Loving Mentalism: All About Me
Ian Rowland
This month's mentalism offering is a stage item that blends perplexing mystery with plenty of laughs and audience participation. The idea is simple. You make a series of improbable-sounding statements about your life, and people in the audience try to guess which are true and which are lies. Sometimes they guess correctly, sometimes not. This is all good fun, but then comes the mystery: you show that you correctly predicted every one of the audience's verdicts, as if you knew in advance exactly what they would or would not believe. The audience's verdicts are free and fair. No forces, no preshow. The prediction is set in stone from the start, and free from any gimmicks - it's just a printed prediction you can give away at the end. A truly baffling mystery!

Bent on Deception: Quiet! The Grown-ups are Talking!
Mike Bent
I've written in the past about dealing with hecklers in a comedy club, but this month I want to talk about dealing with hecklers at kid shows. Think drunks in a comedy club are bad? They're a cakewalk compared to the nemesis of every kid-show performer: chatty, clueless adult audience members. I hardly ever have a problem with kids at a kid show. I can handle them because I fully expect them to act like kids. I don't get thrown, because I can anticipate their behavior, good or bad. But adults who should know how to behave - but don't - can make a show a nightmare. Here's a rogue's gallery of the basic types.

The Monk's Way: The Monk Goes Techno
Steve Reynolds
The main thrust of these "Monk's Way" articles has been on subtlety in the methods of tricks, and every so often we have revealed how these kinds of approaches can be applied to technique. But most have been within the context of tricks or moments in tricks. Now we move out of context and focus on a method for setting up one of the most deceptive false shuffles available. At one time the basic idea was very much underground. I independently developed what I consider a very strong means of getting set for the false shuffle. Now, eighteen years later, the basic idea has made its way above ground far enough for me to share my method.

For What It's Worth: Do You Want Me to Say Something if I See Spinach Between Your Teeth?
Mark Kornhauser
Of course you do. A person afflicted with spinach-tooth looks ridiculous and doesn't know it - which makes him look more ridiculous. And even though it's a simple procedure to remove the spinach, if no one mentions the offending leafy blemish, it may stay there for a long time. Years, even. I'm speaking, of course, of metaphorical spinach: the glaring problems we see in other performers but cannot see in ourselves.

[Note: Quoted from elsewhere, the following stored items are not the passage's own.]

Lemma go_Set_evict c w k v l tail en :
  mutex c = false →
  (capacity c < Len (queue (refreshed c k v)) + 1)%Z →
  elements (queue (pushed (refreshed c k v) k v)) = l ++ [tail] →
  Value (queue (pushed (refreshed c k v) k v)) tail = OfEntry en →
  lru_go.Cache_Set k v c w =
    Ret (tt, unlinked (pushed (refreshed c k v) k v) tail (key en),
         onEviction c (key en) (value en) w).
Proof.
  intros Hm Hc He Hv. unfold lru_go.Cache_Set.
  erewrite with_mutex_free; [|done|]; last first.
  { change (match lookup (set_mutex true c) !! k with
            | Some item => _ | None => _ end)
      with (refreshed (set_mutex true c) k v).
    rewrite refreshed_set_mutex. unfold PushFront. cbv beta iota zeta.
    change (set_lookup _ _) with (pushed (set_mutex true (refreshed c k v)) k v).
    change (Len _) with (Len (queue (pushed (refreshed c k v) k v))).
    change (capacity _) with (capacity (refreshed c k v)).
    rewrite Len_pushed, capacity_refreshed, bool_decide_true by lia.
    rewrite go_RemoveOldest_eq.
    erewrite removeOldest_back; [reflexivity|exact He|exact Hv]. }
  assert (Hidle : mutex (unlinked (pushed (refreshed c k v) k v) tail (key en)) = false).
  { unfold refreshed. by destruct (lookup c !! k). }
  f_equal. f_equal; [f_equal; by apply unlock_eq|].
  unfold refreshed. by destruct (lookup c !! k).
Qed.

Lemma queue_inv_refreshed c k v : queue_inv c → queue_inv (refreshed c k v).
Proof.
  intros Hq. unfold refreshed. destruct (lookup c !! k) as [e|] eqn:Hk; [|done].
  apply (queue_inv_update (set_queue (MoveToFront e (queue c)) c)); [|done].
  by apply queue_inv_move.
Qed.

Lemma Len_refreshed c k v :
  queue_inv c → Len (queue (refreshed c k v)) = Len (queue c).
Proof.
  intros Hq. unfold refreshed, Len. destruct (lookup c !! k); [|done].
  simpl. rewrite length_MoveToFront; [done|]. apply Hq.
Qed.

Walkabout Soup: The Creativity Stewpot
Simon Coronel
I frequently think of the creative part of my brain as a huge pot of minestrone soup. Or maybe a gumbo. Some kind of big primordial soup or stew that you throw all kinds of miscellaneous ingredients into, stir them together, and hope they generate something that tastes good. Of course, not everything you pull out will be good. Often, the flavor combination will be terrible, and the idea quickly discarded. But every now and then, an unexpected combination of ingredients will turn out to work amazingly well together.